Demás está decir que la situación así supuesta no se ha modificado mucho. El país sigue siendo incapaz de dotarse de un gobierno que sea lo bastante fuerte como para arriesgarse impulsando reformas equiparables con las emprendidas en otras partes porque serían resistidas por los sindicatos, la corporación política y una multitud de organizaciones que defienden sus "conquistas" so pretexto de que pertenecen al pueblo en su conjunto. Asimismo, como refleja el desprecio que siente Kirchner por los inversores, trátese de los bonistas del chiquitaje italiano o de colosos multinacionales, muchos tienden a presumir que la Argentina ya cuenta con todos los recursos que precisa para prosperar sin verse constreñida a estimular el ahorro. Ya que Japón se erigió en una superpotencia económica merced a su transformación en una nación de ahorristas, no es un detalle menor la hostilidad hacia todo cuanto sabe a ahorro e inversión de los peronistas que tomaron el poder más de tres años atrás. Por lo pronto, los más afectados por la inflación que a pesar de no existir está mordisqueando al país son los pobres y quienes forman parte del ejército en las sombras de los indigentes. Para ellos, un aumento estadísticamente trivial puede ser un desastre. Se trata de al menos el cuarenta por ciento de la población. Aunque para algunos pocos será cuestión de un mal rato, para la mayoría se trata de una condena de por vida.

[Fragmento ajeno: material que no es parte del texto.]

Definition push_equal (t : string) (ds : list DiffEntry) : list DiffEntry :=
  match ds with
  | (DIFF_EQUAL, t') :: ds' => (DIFF_EQUAL, t +:+ t') :: ds'
  | _ => if decide (t = "") then ds else (DIFF_EQUAL, t) :: ds
  end.

(** Between two equalities all deletions are merged into one entry and
    all insertions into the next; neighbouring equalities are joined. *)
Fixpoint merge_edits (del ins : string) (ds : list DiffEntry) : list DiffEntry :=
  match ds with
  | [] => flush del ins
  | (DIFF_DELETE, t) :: ds' => merge_edits (del +:+ t) ins ds'
  | (DIFF_INSERT, t) :: ds' => merge_edits del (ins +:+ t) ds'
  | (DIFF_EQUAL, t) :: ds' => flush del ins ++ push_equal t (merge_edits "" "" ds')
  end.

(** The library rewrites the list it is given; here the rewritten list
    is the result. *)
Definition diff_cleanupSemantic (diffs : list DiffEntry) : list DiffEntry :=
  merge_edits "" "" (absorb_equalities 0 0 diffs).

(** The text an edit script stands for once the entries under [drop]
    are left out. *)
Definition script_text (drop : DiffOp) (sc : list (DiffOp * ascii)) : string :=
  foldr (λ d acc, if decide (d.1 = drop) then acc else String d.2 acc) "" sc.

(** The two texts a diff stands for. *)
Definition text_of (drop : DiffOp) (diffs : list DiffEntry) : string :=
  foldr (λ d acc, if decide (d.1 = drop) then acc else d.2 +:+ acc) "" diffs.

Definition original_text (diffs : list DiffEntry) : string := text_of DIFF_INSERT diffs.
Definition improved_text (diffs : list DiffEntry) : string := text_of DIFF_DELETE diffs.

End DiffMatchPatch.

(** ** The script *)

Section Script.

Variable E : Env.

(** *** Library calls *)

Definition logging_info (m : Msg) : M unit := λ w,
  Done tt (add_log {| level := INFO; msg := m |} w).

Definition logging_warning (m : Msg) : M unit := λ w,
  Done tt (add_log {| level := WARNING; msg := m |} w).

Definition logging_error (m : Msg) : M unit := λ w,
  Done tt (add_log {| level := ERROR; msg := m |} w).

Definition py_subprocess_run (comando : list string) : M CompletedProcess := λ w,
  of_exc (subprocess_run E comando (fs w)) (record_event (EvRun comando) w).

Definition openai_Completion_create (i : nat) (req : CompletionRequest)
  : M (list string) := λ w,
  of_exc (completion_create E i req) (record_event (EvRequest i req) w).

(** [choices[0]] *)
Definition first_choice (choices : list string) : M string :=
  match choices with
  | c :: _ => ret c
  | [] => raise "list index out of range"
  end.

Definition guarded {A} (op : IoOp) (x : Exc A) : Exc A :=
  match io_error E op with
  | Some e => Raise e
  | None => x
  end.

Definition py_open_read (ruta : string) : M string := λ w,
  of_exc (guarded (OpRead ruta) (Os.read_text ruta (fs w)))
         (record_event (EvRead ruta) w).

Definition update_fs (ev : Event) (x : World → Exc FS) : M unit := λ w,
  match x w with
  | Ok m => Done tt (set_fs m (record_event ev w))
  | Raise e => Raised e (record_event ev w)
  end.

Definition os_makedirs (name : string) : M unit :=
  update_fs (EvMakedirs name)
    (λ w, guarded (OpMakedirs name) (Os.makedirs name (fs w))).

Definition py_open_write (ruta contenido : string) : M unit :=
  update_fs (EvWrite ruta contenido)
    (λ w, guarded (OpWrite ruta) (Os.write_text ruta contenido (fs w))).

Definition shutil_move (src dst : string) : M unit :=
  update_fs (EvMove src dst)
    (λ w, guarded (OpMove src dst) (Os.move src dst (fs w))).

De persistir el crecimiento rápido un par de años más, el país podría tener el mismo ingreso per cápita que alcanzó brevemente una década antes, pero el reparto de la torta sería incomparablemente más desigual que en el pasado. El déficit educativo, la falta de crédito, los efectos desmoralizadores del clientelismo, el cortoplacismo de elites más preocupadas por sus propios intereses inmediatos que por el destino de la comunidad, todos están conjugándose para hacer de la Argentina un país en el que para un político indignarse por los problemas que surgen es mucho más provechoso que intentar solucionarlos.